Usually not much is accomplished during a lame-duck session of Congress, but a major piece of health care legislation is on deck this week.

The 21st Century Cures Act is a sweeping bill that would boost National Institutes of Health funding for translational research, and speed up the Food and Drug Administration's ability to approve life-saving drugs and medical devices, among many other things.

But the deadly trouble with this bill is that it adds regulatory laxity to a medical device approval process which already suffers for need of more adequate safety regulations.

You can read all 1,000 pages of this bill here – including the medical device provisions aimed at accelerating approval, under the guise of innovation and efficient marketing of life-saving devices, starting on page 233. This bill is sausage laced with poison.

Among the  voices sounding an alarm on this safety deficit is U.S. Rep. Mike Fitzpatrick (R-PA), who has worked closely with us and other advocates on this problem.

In July 2015, when the House was considering the 21st Century Cures Act, Fitzpatrick called for amendments that would address the problem.
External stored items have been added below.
#[global] Instance chain_event_eq_dec : EqDecision chain_event.
Proof. solve_decision. Defined.

(** What is left of a call.  From [Checking] to [Unlocking] a request holds the
    gate for reading; from [Unlocking] to [Dropping] it is counted in the word
    of its snapshot.  [Retiring] has a list of snapshots to retire. *)
Inductive task : Type :=
  | Checking (l : nat)
  | Loading (l : nat)
  | Acquiring (l n : nat)
  | Swapping (l n : nat) (state : Z)
  | Refusing (e : refusal)
  | Unlocking (n : nat)
  | Using (n : nat)
  | Dropping (n : nat)
  | ClosingSnapshot (n : nat)
  | Committing (updates : list (nat * nat))
  | Shutting (l : nat)
  | Retiring (todo : list nat)
  | Retire (n : nat) (state : Z) (todo : list nat)
  | RetireClosing (n : nat) (todo : list nat)
  | Done (r : result).

Record world : Type := mkWorld {
  w_snapshots : list filterChainSnapshot;
  w_services : list BaseListenerService;
  w_readers : nat;
  w_tasks : list task;
  w_trace : list chain_event;
}.
Implicit Types (w : world).

Definition set_task w (t : nat) (k : task) : world :=
  mkWorld (w_snapshots w) (w_services w) (w_readers w) (<[t := k]> (w_tasks w)) (w_trace w).
Definition add_task w (k : task) : world :=
  mkWorld (w_snapshots w) (w_services w) (w_readers w) (w_tasks w ++ [k]) (w_trace w).
Definition set_readers w (n : nat) : world :=
  mkWorld (w_snapshots w) (w_services w) n (w_tasks w) (w_trace w).
Definition set_services w (services : list BaseListenerService) : world :=
  mkWorld (w_snapshots w) services (w_readers w) (w_tasks w) (w_trace w).
Definition set_snapshots w (snapshots : list filterChainSnapshot) : world :=
  mkWorld snapshots (w_services w) (w_readers w) (w_tasks w) (w_trace w).
Definition set_word w (n : nat) (state : Z) : world :=
  set_snapshots w (alter (λ sn, mkSnapshot state (sn_closed sn)) n (w_snapshots w)).
Definition word w (n : nat) : Z := match w_snapshots w !! n with Some sn => sn_state sn | None => 0 end.
Definition log w (e : chain_event) : world :=
  mkWorld (w_snapshots w) (w_services w) (w_readers w) (w_tasks w) (w_trace w ++ [e]).

(** [close]: the chain is closed by the first call. *)
Definition close w (n : nat) : world :=
  match w_snapshots w !! n with
  | Some sn =>
      if sn_closed sn then w
      else log (set_snapshots w (<[n := mkSnapshot (sn_state sn) true]> (w_snapshots w))) (ClosedChain n)
  | None => w
  end.

(** ** Steps *)

(** [currentSnapshot]: a service that was not made by [NewBaseListenerService]
    wraps its chain at the first use. *)
Definition currentSnapshot w (l : nat) : world * option nat :=
  match w_services w !! l with
  | None => (w, None)
  | Some ls =>
      match bl_filterChain ls with
      | Some n => (w, Some n)
      | None =>
          match bl_FilterChain ls with
          | None => (w, None)
          | Some _ =>
              let candidate := length (w_snapshots w) in
              (set_services (set_snapshots w (w_snapshots w ++ [newFilterChainSnapshot]))
                 (<[l := mkBase (Some candidate) (bl_FilterChain ls) (bl_active ls)]> (w_services w)), Some candidate)
          end
      end
  end.

(** [CommitRefresh] of each prepared update; the snapshots that were swapped
    out. *)
Fixpoint CommitRefresh (services : list BaseListenerService) (updates : list (nat * nat)) :
    list BaseListenerService * list nat :=
  match updates with
  | [] => (services, [])
  | (l, next) :: updates =>
      match services !! l with
      | None => CommitRefresh services updates
      | Some ls =>
          let '(services, old) :=
            CommitRefresh (<[l := mkBase (Some next) (Some next) (bl_active ls)]> services) updates in
          (services, match bl_filterChain ls with Some n => n :: old | None => old end)
      end
  end.

(** A request ends its use of the chain, or uses it once more. *)
Definition resume w (t : nat) (k : task) (again : bool) : world :=
  match k with
  | Checking l =>
      match w_services w !! l with
      | Some ls => if bl_active ls then set_task w t (Loading l) else set_task w t (Refusing NotActive)
      | None => set_task w t (Refusing NotActive)
      end
  | Loading l =>
      match currentSnapshot w l with
      | (w, Some n) => set_task w t (Acquiring l n)
      | (w, None) => set_task w t (Refusing NotInitialized)
      end
  | Acquiring l n =>
      let state := word w n in
      if negb (Z.land state filterChainRetired =? 0)%Z || (state =? filterChainRetired - 1)%Z
      then set_task w t (Refusing NotInitialized)
      else set_task w t (Swapping l n state)
  | Swapping l n state =>
      if (word w n =? state)%Z then set_task (set_word w n (wrap64 (state + 1))) t (Unlocking n)
      else set_task w t (Acquiring l n)
  | Refusing e => set_task (set_readers w (w_readers w - 1)) t (Done (RefusedWith e))
  | Unlocking n => set_task (set_readers w (w_readers w - 1)) t (Using n)
  | Using n => if again then log w (UsedChain n) else set_task w t (Dropping n)
  | Dropping n =>
      let state := wrap64 (word w n + (2 ^ 64 - 1)) in
      set_task (set_word w n state) t
        (if (state =? filterChainRetired)%Z then ClosingSnapshot n else Done Served)
  | ClosingSnapshot n => set_task (close w n) t (Done Served)
  | Committing updates =>
      if decide (w_readers w = 0) then
        let '(services, old) := CommitRefresh (w_services w) updates in
        set_task (set_services w services) t (Retiring old)
      else w
  | Shutting l =>
      if decide (w_readers w = 0) then
        match w_services w !! l with
        | Some ls =>
            set_task (set_services w (<[l := mkBase None None false]> (w_services w))) t
              (Retiring (match bl_filterChain ls with Some n => [n] | None => [] end))
        | None => set_task w t (Retiring [])
        end
      else w
  | Retiring [] => set_task w t (Done Updated)
  | Retiring (n :: todo) =>
      let state := word w n in
      if (Z.land state filterChainRetired =? 0)%Z then set_task w t (Retire n state todo)
      else if (state =? filterChainRetired)%Z then set_task w t (RetireClosing n todo)
      else set_task w t (Retiring todo)
  | Retire n state todo =>
      if (word w n =? state)%Z then
        set_task (set_word w n (Z.lor state filterChainRetired)) t
          (if (state =? 0)%Z then RetireClosing n todo else Retiring todo)
      else set_task w t (Retiring (n :: todo))
  | RetireClosing n todo => set_task (close w n) t (Retiring todo)
  | Done _ => w
  end.

(** The calls: a new listener, a request, an update of some listeners whose
    chains were built ([Refresh], or the refreshes of one transaction of the
    manager), one that is given up after some chains were built, the end of a
    listener, and [SetActive]. *)
Inductive call : Type :=
  | AddListener
  | WithFilterChain (l : nat)
  | Replace (listeners : list nat)
  | Reject (prepared : nat)
  | CloseFilterChain (l : nat)
  | SetActive (l : nat) (active : bool).

Definition start w (q : call) : world :=
  let n := length (w_snapshots w) in
  match q with
  | AddListener =>
      set_services (set_snapshots w (w_snapshots w ++ [newFilterChainSnapshot]))
        (w_services w ++ [NewBaseListenerService n])
  | WithFilterChain l => add_task (set_readers w (w_readers w + 1)) (Checking l)
  | Replace listeners =>
      if decide (Forall (λ l, l < length (w_services w)) listeners) then
        add_task (set_snapshots w (w_snapshots w ++ repeat newFilterChainSnapshot (length listeners)))
          (Committing (zip listeners (seq n (length listeners))))
      else w
  | Reject prepared =>
      add_task (set_snapshots w (w_snapshots w ++ repeat newFilterChainSnapshot prepared)) (Retiring (seq n prepared))
  | CloseFilterChain l => add_task w (Shutting l)
  | SetActive l active =>
      set_services w (alter (λ ls, mkBase (bl_filterChain ls) (bl_FilterChain ls) active) l (w_services w))
  end.

Inductive action : Type := Call (q : call) | Resume (t : nat) (again : bool).

Definition perform w (a : action) : world :=
  match a with
  | Call q => start w q
  | Resume t again => match w_tasks w !! t with Some k => resume w t k again | None => w end
  end.

Definition initial : world := mkWorld [] [] 0 [] [].
Definition run (actions : list action) : world := foldl perform initial actions.

(** ** Invariant

    Each chain that was built has one owner: a listener, a task that is to
    publish or to retire it, or nobody once it is retired.  The word of a
    snapshot is the number of requests that use it, plus the top bit if it is
    retired; a chain is closed when its word is just that bit. *)

Definition same (a b : nat) : nat := if decide (a = b) then 1 else 0.

Definition task_holds (n : nat) (k : task) : nat :=
  match k with Unlocking n' | Using n' | Dropping n' => same n n' | _ => 0 end.

Definition in_gate (k : task) : nat :=
  match k with
  | Checking _ | Loading _ | Acquiring _ _ | Swapping _ _ _ | Refusing _ | Unlocking _ => 1
  | _ => 0
  end.

Definition task_owns (n : nat) (k : task) : nat :=
  match k with
  | Committing updates => occurs n (map snd updates)
  | Retiring todo | RetireClosing _ todo => occurs n todo
  | Retire n' _ todo => same n n' + occurs n todo
  | _ => 0
  end.

Definition task_closes (n : nat) (k : task) : nat :=
  match k with ClosingSnapshot n' | RetireClosing n' _ => same n n' | _ => 0 end.

Definition service_owns (n : nat) (ls : BaseListenerService) : nat :=
  match bl_filterChain ls with Some n' => same n n' | None => 0 end.

Definition holders w n : nat := sum_list_with (task_holds n) (w_tasks w).
Definition owned w n : nat := sum_list_with (task_owns n) (w_tasks w).
Definition closers w n : nat := sum_list_with (task_closes n) (w_tasks w).
Definition published w n : nat := sum_list_with (service_owns n) (w_services w).
Definition retired w n : bool := (filterChainRetired <=? word w n)%Z.
Definition closed w n : bool := match w_snapshots w !! n with Some sn => sn_closed sn | None => false end.
Definition exists_snapshot w n : bool := bool_decide (n < length (w_snapshots w)).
But his colleagues, including a prominent ex-physician turned congressman, effectively killed these amendments.

Still, Fitzpatrick  voted "Nay" on the Cures Act in 2015, and then gathered a bipartisan coalition to attack the problem.
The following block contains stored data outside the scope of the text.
Definition XDSListenerNames m : list string := merge_sort String.le (elements (lm_xdsManaged m)).
Definition HasListener m (name : string) : bool := bool_decide (is_Some (lm_active m !! name)).

(** ** What the phases leave alone *)

Context (order_perm : ∀ A (l : list A), order l ≡ₚ l).

(** A service without its two switches. *)
Definition core (s : service) : Listener * bool * bool * bool * nat :=
  (sv_config s, sv_stoppable s, sv_transactional s, sv_closed s, sv_chain s).

(** The managers differ at most in the switches of the services. *)
Record core_eq m m' : Prop := mkCoreEq {
  core_active : lm_active m' = lm_active m;
  core_managed : lm_xdsManaged m' = lm_xdsManaged m;
  core_chains : lm_chains m' = lm_chains m;
  core_closed : lm_closed m' = lm_closed m;
  core_services : core <$> lm_services m' = core <$> lm_services m;
}.

#[local] Instance core_eq_refl : Reflexive core_eq.
Proof. by split. Qed.

#[local] Instance core_eq_trans : Transitive core_eq.
Proof. intros m1 m2 m3 [] []. split; congruence. Qed.

Lemma core_insert (services : list service) i s s' :
  services !! i = Some s → core s' = core s → core <$> <[i := s']> services = core <$> services.
Proof.
  intros Hi Hc. rewrite list_fmap_insert. rewrite Hc. apply list_insert_id. by rewrite list_lookup_fmap, Hi.
Qed.
(** After a plan the sink holds exactly what is wanted. *)
Lemma apply_plan_ok k r source desired :
  Normalize source = source → rec_ok (size desired + k) r →
  (∀ t pe, desired !! t = Some pe → shape source t pe) → rec_ok k (ApplyPlan range_tools r source desired).
Proof.
  intros Hn [R1 R2 R3 R4] Hsh. set (previous := default ∅ (published r !! source)).
  assert (∀ t pe, previous !! t = Some pe ↔ holds r source t pe) as Hprev.
  { intros t pe. unfold previous, holds. destruct (published r !! source) as [d|]; simpl.
    - split; [by exists d|]. by intros (d' & [= <-] & ?).
    - rewrite lookup_empty. split; [done|]. by intros (d' & ? & _). }
  set (gone := map snd (filter (λ p, leaves desired p = true) (range_tools previous))).
  set (news := map snd (filter (λ p, arrives previous p = true) (range_tools desired))).
  destruct (look_delete_all _ (sink r) gone R1) as [D1 D2].
  destruct (announced_nodup (arrives previous) source desired Hsh) as [Hnd Hlen]. fold news in Hnd, Hlen.
  set (s1 := foldl delete_published (sink r) gone) in *.
  destruct (look_set_all (size desired - length news + k) s1 news) as (A1 & A2 & A3); [|done| |].
  { replace (length news + (size desired - length news + k)) with (size desired + k) by lia. done. }
  { intros pe (t & Ht & _)%elem_filter_range. split; [apply (Hsh _ _ Ht)|by eapply shape_id_not_empty, Hsh]. }
  assert (sink (ApplyPlan range_tools r source desired) =
    foldl (λ s pe, sink_SetEndpoint s (pe_ClusterName pe) (new_endpoint pe)) s1 news) as Hsink.
  { unfold ApplyPlan. rewrite Hn. simpl. fold previous. by rewrite announce_list, withdraw_list. }
  cbv zeta in A1, A2, A3. rewrite <- Hsink in A1, A2, A3. clear Hsink.
  assert (∀ (s' : ServerSource) t pe, holds (ApplyPlan range_tools r source desired) s' t pe → shape s' t pe) as Hsh'.
  { intros s' t pe [[-> H]|[_ H]]%(holds_apply r source desired s' t pe Hn); auto. }
  split; [by eapply ok_mono|done| |].
  - intros s' t pe Hh. pose proof (Hsh' _ _ _ Hh) as Sh. apply (holds_apply r source desired s' t pe Hn) in Hh.
    destruct (decide (pe ∈ news)) as [Hin|Hnot]; [by apply A2|].
    assert (holds r s' t pe ∧ (s' = source → desired !! t = Some pe)) as [Hold Hdes].
    { destruct Hh as [[-> Hd]|[Hne Hh]]; [|by split]. split; [|done]. apply Hprev.
      destruct (previous !! t) as [old|] eqn:E.
      - destruct (endpointPublishedEqual old pe) eqn:Eq.
        + f_equal. eapply equal_published; [|done|done]. eapply R2. by apply Hprev.
        + destruct Hnot. apply elem_filter_range. exists t. split; [done|]. unfold arrives. simpl. by rewrite E, Eq.
      - destruct Hnot. apply elem_filter_range. exists t. split; [done|]. unfold arrives. simpl. by rewrite E. }
    rewrite A3, D2, decide_False.
    + by apply (R3 s' t).
    + intros (old & [= Hc Hid] & (t' & Ht & Hl)%elem_filter_range)%list_elem_of_fmap.
      apply Hprev in Ht. destruct (shape_unique _ _ _ _ _ _ Sh (R2 _ _ _ Ht)) as [-> ->]; [unfold key_of; congruence|].
      unfold leaves in Hl. simpl in Hl. rewrite Hdes in Hl by done. apply negb_true_iff, bool_decide_eq_false in Hl. by apply Hl.
    + intros (new & [= Hc Hid] & Hin)%list_elem_of_fmap. pose proof Hin as (t' & Ht & _)%elem_filter_range.
      destruct (shape_unique _ _ _ _ _ _ Sh (Hsh _ _ Ht)) as [-> ->]; [unfold key_of; congruence|]. rewrite Hdes in Ht by done. congruence.
  - intros c id Hno. rewrite A3.
    + rewrite D2. case_decide as Hg.
      * apply list_elem_of_fmap in Hg as (old & [= -> ->] & (t & Ht & _)%elem_filter_range). apply Hprev, R2 in Ht.
        rewrite (sh_id _ _ _ Ht). symmetry. apply L0_fresh, Ht.
      * apply R4. intros s' t pe Hh Hk. destruct (decide (s' = source)) as [->|Hne].
        -- destruct (desired !! t) as [next|] eqn:E; [destruct (leaves desired (t, pe)) eqn:El|].
           ++ apply Hg, list_elem_of_fmap. exists pe. split; [done|]. apply elem_filter_range. exists t. by rewrite Hprev.
           ++ apply (Hno source t next); [apply (holds_apply r source desired source t next Hn); by left|].
              unfold leaves in El. simpl in El. rewrite E in El. apply negb_false_iff, bool_decide_eq_true in El as [E1 E2].
              rewrite <- Hk. unfold key_of. congruence.
           ++ apply Hg, list_elem_of_fmap. exists pe. split; [done|]. apply elem_filter_range. exists t. rewrite Hprev.
              split; [done|]. unfold leaves. simpl. by rewrite E.
        -- apply (Hno s' t pe); [|done]. apply (holds_apply r source desired s' t pe Hn). by right.
    + intros (new & [= -> ->] & (t & Ht & _)%elem_filter_range)%list_elem_of_fmap.
      apply (Hno source t new); [|done]. apply (holds_apply r source desired source t new Hn). by left.
Qed.

(** After [RemoveAll] the sink holds what others put there. *)
Lemma reconciler_remove_all_ok k r :
  rec_ok k r → let r' := RemoveAll range_tools range_sources r in
  rec_ok k r' ∧ published r' = ∅ ∧ ∀ c id, look (sink r') c id = L0 c id.
Proof.
  intros [R1 R2 R3 R4] r'.
  assert (sink r' = foldl delete_published (sink r)
    (range_sources (published r) ≫= λ p, map snd (range_tools p.2))) as Hs.
  { unfold r', RemoveAll. simpl. generalize (sink r). induction (range_sources (published r)) as [|[source d] l IH]; intros s; [done|].
    simpl. rewrite foldl_app, IH. f_equal. clear IH. revert s. induction (range_tools d) as [|[t pe] l' IH']; intros s; simpl; [done|].
    apply IH'. }
  destruct (look_delete_all k (sink r) (range_sources (published r) ≫= λ p, map snd (range_tools p.2)) R1) as [D1 D2].
  rewrite <- Hs in D1, D2.
  assert (∀ pe, pe ∈ (range_sources (published r) ≫= λ p, map snd (range_tools p.2)) ↔ ∃ source t, holds r source t pe) as Hin.
  { intros pe. rewrite list_elem_of_bind. setoid_rewrite list_elem_of_fmap. setoid_rewrite sources_perm. setoid_rewrite tools_perm.
    split.
    - intros ([source d] & ([t pe'] & -> & Ht) & Hd). apply elem_of_map_to_list in Ht, Hd. by exists source, t, d.
    - intros (source & t & d & Hd & Ht). exists (source, d). split; [exists (t, pe); split; [done|]|];
        by apply elem_of_map_to_list. }
  assert (∀ c id, look (sink r') c id = L0 c id) as Hall.
  { intros c id. rewrite D2. case_decide as Hk.
    - apply list_elem_of_fmap in Hk as (pe & [= -> ->] & (source & t & Hh)%Hin). apply R2 in Hh.
      rewrite (sh_id _ _ _ Hh). symmetry. apply L0_fresh, Hh.
    - apply R4. intros source t pe Hh Heq. apply Hk, list_elem_of_fmap. exists pe. split; [done|]. apply Hin. eauto. }
  assert (∀ source t pe, ¬ holds r' source t pe) as Hno by (intros source t pe (d & Hd & _); simpl in Hd; by rewrite lookup_empty in Hd).
  split_and!; [split|done|done]; [done|..|done]; intros source t pe Hh; by apply Hno in Hh.
Qed.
First, the "Fitzpatrick 12" triggered an investigation by the Government Accountability Office into the FDA process, which had allowed a dangerous medical device to harm women, undetected by FDA for nearly 20 years. This report is due from the GAO any day now.

Second,  Fitzpatrick rallied the support of a colleague from across the aisle to propose the Medical Device Guardians Act (H.R. 5404), which requires "self-reporting" of design flaws and complications associated with their use. Though this is a mandate of the American Medical Association's Code of Medical Ethics, it is not required by law.  The legislation has been collecting dust on the House docket since last June.

Now a massive lobbying effort is underway to make 21st Century Cures one of the 114th Congress' final acts, regardless of the threat posed by  its liberal medical device provisions.

Likely this week, the 21st Century Cures Act is poised to go back through the House of Representatives on its way to the Senate. The House is likely to invoke a "suspension of the rules" a maneuver that's supposed to be for noncontroversial bills. If so, and if no one objects, it will go directly to the Senate for passage.

As advocates for patient safety, we call on  Fitzpatrick and his colleagues who grasp the danger of the Act's medical device provisions to raise those objections.

Securing the medical device regulatory space efficiently may be a tall order for a Congress in gridlock. But passage of the Medical Device Guardians Act, which enjoys the support of harmed patients and their advocates, not big money interests, will be an even taller one.

Still, our best hope lies with Fitzpatrick, who soon will be leaving Congress. He has clarity enough on this problem to rise once again and object to leaving unsuspecting Americans in harm's way. Fitzpatrick knows that Congress can add the provisions of H.R. 5404 into the 21st Century Cures Act –to provide FDA with the real-time public health data it needs to defend patients from unsafe medical devices.